For this listing, the lines between the one holding "Produced (v : value)" and the one holding "Definition callback : Type", inclusive, must be set down exactly.
*** Block opens ***
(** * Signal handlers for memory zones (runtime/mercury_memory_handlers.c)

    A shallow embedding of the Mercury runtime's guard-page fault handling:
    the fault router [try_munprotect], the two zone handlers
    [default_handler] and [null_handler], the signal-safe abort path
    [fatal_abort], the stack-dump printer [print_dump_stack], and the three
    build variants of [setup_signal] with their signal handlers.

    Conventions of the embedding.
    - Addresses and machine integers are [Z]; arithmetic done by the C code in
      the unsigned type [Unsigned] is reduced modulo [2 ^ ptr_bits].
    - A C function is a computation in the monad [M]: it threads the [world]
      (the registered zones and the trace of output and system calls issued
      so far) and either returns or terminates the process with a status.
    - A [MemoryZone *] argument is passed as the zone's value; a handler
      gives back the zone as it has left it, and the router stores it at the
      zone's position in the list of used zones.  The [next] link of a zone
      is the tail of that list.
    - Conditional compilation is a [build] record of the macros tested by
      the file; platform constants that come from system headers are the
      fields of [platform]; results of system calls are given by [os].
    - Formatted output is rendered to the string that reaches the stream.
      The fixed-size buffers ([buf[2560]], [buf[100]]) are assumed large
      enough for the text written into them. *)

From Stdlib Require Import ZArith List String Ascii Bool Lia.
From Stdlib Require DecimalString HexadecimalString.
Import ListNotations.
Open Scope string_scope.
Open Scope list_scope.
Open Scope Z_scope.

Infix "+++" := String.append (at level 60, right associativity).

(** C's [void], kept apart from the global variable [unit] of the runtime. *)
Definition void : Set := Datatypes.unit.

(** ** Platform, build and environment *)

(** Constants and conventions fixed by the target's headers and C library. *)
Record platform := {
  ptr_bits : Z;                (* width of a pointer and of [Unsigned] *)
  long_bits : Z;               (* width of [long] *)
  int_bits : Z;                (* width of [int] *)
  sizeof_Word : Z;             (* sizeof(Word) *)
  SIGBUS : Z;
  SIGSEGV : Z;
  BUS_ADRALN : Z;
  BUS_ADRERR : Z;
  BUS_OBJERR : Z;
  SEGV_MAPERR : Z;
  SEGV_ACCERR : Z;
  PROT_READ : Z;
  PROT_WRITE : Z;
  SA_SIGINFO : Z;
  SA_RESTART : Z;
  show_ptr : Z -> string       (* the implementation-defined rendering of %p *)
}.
*** Block closes ***
*** Block opens ***
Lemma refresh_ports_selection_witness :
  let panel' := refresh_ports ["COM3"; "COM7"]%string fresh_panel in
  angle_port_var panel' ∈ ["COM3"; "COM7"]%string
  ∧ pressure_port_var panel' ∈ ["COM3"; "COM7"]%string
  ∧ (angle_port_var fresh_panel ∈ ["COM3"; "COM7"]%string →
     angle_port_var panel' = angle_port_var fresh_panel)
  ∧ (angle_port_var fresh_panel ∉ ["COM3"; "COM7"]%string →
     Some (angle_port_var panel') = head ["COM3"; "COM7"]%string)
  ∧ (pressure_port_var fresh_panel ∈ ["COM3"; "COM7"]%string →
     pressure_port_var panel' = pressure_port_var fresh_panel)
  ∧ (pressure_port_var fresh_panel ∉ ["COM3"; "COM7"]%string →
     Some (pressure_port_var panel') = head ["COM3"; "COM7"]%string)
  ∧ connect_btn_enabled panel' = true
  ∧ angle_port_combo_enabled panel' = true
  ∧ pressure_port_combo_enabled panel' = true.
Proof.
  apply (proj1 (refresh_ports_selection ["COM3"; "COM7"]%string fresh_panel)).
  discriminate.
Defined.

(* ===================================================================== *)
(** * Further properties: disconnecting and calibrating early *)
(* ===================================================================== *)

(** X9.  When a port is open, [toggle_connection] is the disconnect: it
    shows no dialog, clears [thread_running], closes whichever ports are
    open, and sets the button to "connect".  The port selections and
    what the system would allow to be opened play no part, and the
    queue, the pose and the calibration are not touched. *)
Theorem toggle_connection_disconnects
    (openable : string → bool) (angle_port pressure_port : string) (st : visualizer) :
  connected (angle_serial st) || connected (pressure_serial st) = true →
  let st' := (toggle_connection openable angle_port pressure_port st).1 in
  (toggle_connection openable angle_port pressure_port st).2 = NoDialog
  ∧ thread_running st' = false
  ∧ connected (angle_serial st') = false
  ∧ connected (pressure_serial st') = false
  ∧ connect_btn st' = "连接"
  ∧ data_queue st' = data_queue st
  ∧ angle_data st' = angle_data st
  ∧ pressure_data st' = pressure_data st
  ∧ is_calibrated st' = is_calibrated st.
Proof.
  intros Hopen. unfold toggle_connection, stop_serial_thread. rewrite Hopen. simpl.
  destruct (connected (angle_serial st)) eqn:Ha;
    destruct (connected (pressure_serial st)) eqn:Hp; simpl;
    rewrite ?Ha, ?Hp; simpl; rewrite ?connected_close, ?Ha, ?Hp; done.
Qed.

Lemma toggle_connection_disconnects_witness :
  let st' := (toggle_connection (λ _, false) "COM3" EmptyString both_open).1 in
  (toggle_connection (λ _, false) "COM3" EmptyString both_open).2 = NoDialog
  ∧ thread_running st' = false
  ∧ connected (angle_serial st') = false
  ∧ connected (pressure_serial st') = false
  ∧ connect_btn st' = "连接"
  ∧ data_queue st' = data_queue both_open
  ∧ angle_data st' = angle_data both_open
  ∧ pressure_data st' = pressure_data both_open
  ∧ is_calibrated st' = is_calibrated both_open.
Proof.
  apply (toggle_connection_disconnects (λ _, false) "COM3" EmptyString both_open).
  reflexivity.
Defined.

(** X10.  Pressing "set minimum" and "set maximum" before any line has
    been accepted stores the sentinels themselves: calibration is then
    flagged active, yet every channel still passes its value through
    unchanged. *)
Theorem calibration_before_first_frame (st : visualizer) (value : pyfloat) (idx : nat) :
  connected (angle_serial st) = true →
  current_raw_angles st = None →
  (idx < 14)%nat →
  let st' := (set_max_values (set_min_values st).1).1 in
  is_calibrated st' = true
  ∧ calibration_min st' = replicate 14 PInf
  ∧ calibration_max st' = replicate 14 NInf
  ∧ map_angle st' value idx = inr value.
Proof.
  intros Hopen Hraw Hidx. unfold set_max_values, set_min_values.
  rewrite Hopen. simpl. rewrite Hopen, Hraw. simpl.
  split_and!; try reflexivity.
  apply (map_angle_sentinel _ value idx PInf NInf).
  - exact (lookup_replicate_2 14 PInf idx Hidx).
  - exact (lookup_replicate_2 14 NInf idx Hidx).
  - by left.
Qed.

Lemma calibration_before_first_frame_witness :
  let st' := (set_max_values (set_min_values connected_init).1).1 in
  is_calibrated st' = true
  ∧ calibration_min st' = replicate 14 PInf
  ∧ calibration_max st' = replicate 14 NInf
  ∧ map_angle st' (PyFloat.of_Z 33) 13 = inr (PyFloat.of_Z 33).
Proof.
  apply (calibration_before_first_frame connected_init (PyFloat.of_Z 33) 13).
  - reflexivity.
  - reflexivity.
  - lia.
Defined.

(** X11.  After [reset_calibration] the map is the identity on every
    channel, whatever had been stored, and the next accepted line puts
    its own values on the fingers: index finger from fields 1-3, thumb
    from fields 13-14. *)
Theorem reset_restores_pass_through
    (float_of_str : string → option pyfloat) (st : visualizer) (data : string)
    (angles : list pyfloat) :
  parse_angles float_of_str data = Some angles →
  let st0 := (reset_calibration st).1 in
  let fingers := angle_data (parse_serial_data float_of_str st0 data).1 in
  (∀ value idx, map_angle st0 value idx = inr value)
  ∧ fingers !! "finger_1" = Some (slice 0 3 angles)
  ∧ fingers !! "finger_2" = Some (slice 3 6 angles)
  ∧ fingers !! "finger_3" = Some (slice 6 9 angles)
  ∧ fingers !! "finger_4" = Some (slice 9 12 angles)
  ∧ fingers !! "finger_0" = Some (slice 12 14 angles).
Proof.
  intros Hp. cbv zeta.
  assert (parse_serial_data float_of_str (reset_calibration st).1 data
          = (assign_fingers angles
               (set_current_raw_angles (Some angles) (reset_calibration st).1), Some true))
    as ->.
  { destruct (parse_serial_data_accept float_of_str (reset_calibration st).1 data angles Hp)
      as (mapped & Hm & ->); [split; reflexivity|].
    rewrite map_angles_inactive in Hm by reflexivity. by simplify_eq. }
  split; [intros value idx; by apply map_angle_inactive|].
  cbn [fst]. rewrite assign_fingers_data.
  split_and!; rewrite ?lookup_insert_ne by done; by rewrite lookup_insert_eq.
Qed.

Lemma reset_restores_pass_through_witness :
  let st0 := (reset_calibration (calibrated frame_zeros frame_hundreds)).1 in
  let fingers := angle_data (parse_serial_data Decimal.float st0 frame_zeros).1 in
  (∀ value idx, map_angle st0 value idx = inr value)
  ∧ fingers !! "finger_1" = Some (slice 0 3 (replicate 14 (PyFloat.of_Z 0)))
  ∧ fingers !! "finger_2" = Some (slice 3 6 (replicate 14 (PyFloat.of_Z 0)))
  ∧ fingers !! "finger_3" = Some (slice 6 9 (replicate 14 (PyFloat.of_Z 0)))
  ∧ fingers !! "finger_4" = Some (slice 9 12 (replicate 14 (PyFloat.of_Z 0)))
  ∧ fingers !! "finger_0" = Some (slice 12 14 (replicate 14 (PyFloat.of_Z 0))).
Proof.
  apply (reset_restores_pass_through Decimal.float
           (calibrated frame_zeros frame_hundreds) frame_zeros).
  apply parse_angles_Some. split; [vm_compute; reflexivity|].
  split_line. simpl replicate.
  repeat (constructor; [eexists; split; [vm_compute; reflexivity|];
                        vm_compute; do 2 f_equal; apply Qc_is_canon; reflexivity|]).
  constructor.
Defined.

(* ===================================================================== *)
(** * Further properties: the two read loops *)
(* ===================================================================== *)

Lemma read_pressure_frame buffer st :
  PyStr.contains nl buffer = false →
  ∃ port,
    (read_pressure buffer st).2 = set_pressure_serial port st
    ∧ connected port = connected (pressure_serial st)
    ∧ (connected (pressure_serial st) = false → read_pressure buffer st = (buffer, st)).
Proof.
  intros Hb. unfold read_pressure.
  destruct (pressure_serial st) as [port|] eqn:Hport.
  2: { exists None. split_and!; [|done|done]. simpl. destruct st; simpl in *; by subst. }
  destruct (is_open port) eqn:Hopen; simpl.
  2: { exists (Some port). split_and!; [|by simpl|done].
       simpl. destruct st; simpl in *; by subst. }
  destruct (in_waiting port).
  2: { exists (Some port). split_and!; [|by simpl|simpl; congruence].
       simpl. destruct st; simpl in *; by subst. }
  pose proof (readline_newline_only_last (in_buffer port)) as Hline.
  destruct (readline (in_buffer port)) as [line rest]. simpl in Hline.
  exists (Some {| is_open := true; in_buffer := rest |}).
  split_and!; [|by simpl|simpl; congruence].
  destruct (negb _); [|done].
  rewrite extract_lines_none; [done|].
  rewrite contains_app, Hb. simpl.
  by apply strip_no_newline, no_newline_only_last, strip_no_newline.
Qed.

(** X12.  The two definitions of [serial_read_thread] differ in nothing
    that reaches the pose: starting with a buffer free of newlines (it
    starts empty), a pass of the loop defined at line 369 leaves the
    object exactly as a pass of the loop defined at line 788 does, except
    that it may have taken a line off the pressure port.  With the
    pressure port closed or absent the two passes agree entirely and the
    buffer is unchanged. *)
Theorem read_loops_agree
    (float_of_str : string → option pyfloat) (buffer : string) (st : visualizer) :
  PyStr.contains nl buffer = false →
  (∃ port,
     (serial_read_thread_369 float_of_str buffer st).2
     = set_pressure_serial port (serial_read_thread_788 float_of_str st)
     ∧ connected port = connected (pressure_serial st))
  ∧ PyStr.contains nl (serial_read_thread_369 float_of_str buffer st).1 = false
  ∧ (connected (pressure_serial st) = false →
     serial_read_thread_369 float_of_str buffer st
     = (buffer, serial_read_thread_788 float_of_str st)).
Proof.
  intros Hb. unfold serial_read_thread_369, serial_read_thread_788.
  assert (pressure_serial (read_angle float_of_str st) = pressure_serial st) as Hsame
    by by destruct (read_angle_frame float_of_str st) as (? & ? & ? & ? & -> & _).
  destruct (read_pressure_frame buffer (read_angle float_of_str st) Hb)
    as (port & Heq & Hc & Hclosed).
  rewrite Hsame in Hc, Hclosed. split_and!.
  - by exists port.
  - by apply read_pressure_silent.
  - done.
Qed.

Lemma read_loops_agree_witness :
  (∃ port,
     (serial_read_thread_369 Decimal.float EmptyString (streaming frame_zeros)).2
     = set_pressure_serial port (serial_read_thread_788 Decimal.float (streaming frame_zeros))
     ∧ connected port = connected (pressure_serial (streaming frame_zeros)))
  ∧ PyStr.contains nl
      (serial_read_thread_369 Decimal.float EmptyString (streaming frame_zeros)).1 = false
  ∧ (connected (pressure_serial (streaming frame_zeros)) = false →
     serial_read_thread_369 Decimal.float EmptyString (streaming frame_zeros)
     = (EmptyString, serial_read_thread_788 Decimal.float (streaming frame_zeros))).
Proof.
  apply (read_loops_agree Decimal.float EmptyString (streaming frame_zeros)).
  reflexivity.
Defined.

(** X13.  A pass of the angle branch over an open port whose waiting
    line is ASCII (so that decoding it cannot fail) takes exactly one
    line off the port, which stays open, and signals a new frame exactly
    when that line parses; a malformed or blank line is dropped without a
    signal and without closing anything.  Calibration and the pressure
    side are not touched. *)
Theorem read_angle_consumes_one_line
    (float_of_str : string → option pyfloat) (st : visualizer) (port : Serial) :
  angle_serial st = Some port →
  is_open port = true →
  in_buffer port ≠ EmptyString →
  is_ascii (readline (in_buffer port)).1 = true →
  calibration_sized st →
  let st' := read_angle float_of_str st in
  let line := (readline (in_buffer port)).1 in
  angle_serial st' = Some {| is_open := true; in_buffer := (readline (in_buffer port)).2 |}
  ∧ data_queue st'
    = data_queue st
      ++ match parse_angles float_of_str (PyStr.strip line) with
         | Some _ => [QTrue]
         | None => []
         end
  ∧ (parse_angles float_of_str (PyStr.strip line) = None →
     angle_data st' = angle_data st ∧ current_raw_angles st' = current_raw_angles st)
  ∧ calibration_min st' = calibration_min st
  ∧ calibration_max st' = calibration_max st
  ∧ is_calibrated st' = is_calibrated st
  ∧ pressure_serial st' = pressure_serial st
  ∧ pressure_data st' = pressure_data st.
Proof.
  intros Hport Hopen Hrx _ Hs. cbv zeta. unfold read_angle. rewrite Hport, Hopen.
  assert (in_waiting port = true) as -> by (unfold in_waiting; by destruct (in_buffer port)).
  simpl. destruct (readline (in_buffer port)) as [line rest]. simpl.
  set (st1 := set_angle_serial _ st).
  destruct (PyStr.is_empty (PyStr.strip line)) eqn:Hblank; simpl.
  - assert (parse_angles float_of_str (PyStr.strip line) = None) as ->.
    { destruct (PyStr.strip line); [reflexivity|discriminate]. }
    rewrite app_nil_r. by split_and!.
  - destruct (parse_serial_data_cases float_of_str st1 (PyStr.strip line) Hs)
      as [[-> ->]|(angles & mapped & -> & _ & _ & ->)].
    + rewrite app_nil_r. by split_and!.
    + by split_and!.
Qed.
*** Block closes ***
*** Block opens ***
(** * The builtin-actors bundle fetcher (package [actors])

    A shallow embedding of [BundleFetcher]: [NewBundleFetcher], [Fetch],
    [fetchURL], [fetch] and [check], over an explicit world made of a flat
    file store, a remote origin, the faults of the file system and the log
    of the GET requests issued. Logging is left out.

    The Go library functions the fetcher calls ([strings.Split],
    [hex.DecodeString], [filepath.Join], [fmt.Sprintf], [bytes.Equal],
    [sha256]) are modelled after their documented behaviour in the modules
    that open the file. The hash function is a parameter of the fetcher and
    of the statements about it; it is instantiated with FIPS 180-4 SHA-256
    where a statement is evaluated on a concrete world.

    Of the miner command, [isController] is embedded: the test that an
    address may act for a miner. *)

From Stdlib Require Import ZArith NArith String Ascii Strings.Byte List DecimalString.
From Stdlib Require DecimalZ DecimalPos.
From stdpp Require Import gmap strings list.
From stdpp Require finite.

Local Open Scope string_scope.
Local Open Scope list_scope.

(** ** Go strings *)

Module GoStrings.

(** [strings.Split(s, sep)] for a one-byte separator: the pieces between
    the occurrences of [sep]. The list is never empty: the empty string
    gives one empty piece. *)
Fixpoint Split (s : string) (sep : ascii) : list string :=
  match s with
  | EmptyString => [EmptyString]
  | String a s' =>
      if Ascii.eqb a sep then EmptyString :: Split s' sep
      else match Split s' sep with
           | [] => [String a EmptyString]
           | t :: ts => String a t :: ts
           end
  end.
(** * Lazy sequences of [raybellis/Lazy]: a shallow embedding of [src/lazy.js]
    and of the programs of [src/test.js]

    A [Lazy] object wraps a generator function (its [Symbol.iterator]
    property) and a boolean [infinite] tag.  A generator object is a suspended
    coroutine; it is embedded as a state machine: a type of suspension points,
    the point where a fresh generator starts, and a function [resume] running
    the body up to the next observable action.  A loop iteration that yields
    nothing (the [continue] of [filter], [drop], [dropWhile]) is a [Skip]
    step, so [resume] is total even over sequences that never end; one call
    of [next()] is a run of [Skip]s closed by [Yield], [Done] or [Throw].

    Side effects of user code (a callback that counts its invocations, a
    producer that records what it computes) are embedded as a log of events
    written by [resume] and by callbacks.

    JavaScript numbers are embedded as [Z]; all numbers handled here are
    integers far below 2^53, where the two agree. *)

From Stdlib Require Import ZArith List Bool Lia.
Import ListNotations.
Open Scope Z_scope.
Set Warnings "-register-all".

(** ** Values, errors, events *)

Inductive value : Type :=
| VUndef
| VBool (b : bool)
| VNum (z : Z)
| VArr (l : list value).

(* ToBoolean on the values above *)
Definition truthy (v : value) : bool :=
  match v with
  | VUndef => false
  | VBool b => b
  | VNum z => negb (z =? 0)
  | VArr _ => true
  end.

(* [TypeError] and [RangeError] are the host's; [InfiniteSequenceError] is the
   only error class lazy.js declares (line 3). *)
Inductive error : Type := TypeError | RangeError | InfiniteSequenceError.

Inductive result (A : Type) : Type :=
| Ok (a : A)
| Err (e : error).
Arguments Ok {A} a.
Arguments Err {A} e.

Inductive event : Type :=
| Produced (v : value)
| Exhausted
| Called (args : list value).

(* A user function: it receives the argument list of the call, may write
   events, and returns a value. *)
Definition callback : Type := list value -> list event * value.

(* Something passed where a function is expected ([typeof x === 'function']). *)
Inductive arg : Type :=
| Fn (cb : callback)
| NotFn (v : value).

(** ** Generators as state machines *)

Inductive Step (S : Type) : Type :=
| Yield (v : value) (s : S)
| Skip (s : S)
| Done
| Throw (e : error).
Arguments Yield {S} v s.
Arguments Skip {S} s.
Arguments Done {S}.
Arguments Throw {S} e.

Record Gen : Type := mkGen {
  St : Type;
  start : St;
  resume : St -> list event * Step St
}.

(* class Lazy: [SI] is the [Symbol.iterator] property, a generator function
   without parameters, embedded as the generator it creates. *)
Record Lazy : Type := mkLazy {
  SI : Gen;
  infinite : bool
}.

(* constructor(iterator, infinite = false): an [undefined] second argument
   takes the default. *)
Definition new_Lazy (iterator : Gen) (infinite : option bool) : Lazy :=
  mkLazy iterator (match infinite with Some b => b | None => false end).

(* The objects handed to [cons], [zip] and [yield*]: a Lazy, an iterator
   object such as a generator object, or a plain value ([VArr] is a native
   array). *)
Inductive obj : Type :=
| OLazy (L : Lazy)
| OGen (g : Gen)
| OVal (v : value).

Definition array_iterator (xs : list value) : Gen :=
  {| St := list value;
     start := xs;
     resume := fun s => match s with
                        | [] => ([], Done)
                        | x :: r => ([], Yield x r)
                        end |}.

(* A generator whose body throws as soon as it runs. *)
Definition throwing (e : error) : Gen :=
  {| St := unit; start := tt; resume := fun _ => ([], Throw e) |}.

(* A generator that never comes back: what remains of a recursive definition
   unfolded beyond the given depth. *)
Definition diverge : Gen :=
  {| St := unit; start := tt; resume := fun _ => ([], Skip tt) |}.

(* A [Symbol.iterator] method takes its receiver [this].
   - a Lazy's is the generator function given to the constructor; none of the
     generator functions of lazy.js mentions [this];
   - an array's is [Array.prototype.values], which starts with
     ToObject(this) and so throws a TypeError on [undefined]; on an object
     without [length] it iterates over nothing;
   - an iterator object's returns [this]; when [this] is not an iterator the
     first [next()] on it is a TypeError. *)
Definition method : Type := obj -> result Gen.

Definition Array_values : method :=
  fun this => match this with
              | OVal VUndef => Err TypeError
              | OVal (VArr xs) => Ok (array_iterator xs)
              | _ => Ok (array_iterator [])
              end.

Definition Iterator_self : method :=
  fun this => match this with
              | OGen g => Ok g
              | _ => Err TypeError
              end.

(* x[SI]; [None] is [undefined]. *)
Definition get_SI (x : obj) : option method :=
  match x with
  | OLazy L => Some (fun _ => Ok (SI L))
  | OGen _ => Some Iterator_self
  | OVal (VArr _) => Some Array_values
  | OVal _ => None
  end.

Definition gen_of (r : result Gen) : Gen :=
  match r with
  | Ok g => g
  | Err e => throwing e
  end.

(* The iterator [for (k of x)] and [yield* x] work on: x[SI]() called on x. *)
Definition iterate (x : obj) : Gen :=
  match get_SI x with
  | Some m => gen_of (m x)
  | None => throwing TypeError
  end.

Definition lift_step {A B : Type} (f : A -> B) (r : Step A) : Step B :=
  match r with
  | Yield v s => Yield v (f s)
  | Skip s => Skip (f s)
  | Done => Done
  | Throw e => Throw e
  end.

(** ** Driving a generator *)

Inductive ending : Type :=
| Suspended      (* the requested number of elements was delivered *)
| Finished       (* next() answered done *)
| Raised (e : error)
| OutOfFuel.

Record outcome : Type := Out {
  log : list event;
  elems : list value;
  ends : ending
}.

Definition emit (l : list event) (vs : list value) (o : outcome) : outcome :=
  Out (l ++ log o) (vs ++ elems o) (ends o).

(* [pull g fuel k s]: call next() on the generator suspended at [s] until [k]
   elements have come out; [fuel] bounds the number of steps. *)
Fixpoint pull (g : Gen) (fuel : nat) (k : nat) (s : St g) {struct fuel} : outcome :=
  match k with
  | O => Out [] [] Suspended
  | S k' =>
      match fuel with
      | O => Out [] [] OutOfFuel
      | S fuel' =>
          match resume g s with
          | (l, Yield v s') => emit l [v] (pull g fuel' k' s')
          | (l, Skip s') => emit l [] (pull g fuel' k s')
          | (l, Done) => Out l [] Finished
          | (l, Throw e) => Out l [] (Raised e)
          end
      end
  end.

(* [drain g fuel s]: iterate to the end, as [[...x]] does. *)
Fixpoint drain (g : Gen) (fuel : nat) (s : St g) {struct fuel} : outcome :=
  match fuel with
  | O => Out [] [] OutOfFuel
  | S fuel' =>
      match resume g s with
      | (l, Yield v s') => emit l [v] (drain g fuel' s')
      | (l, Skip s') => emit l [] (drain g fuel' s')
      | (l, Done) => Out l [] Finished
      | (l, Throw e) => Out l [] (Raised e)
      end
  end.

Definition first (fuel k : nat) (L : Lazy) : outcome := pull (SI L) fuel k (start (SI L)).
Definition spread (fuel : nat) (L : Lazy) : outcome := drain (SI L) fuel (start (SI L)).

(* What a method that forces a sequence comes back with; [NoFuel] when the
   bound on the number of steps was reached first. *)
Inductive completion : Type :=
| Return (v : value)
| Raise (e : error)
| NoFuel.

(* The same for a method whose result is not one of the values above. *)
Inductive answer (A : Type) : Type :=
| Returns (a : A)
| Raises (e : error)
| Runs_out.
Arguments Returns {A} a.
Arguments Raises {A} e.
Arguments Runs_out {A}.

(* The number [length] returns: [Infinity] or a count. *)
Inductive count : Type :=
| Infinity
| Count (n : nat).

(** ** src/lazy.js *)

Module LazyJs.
*** Block closes ***
RESPONSE TO THIS TASK
| Produced (v : value)
| Exhausted
| Called (args : list value).

(* A user function: it receives the argument list of the call, may write
   events, and returns a value. *)
Definition callback : Type := list value -> list event * value.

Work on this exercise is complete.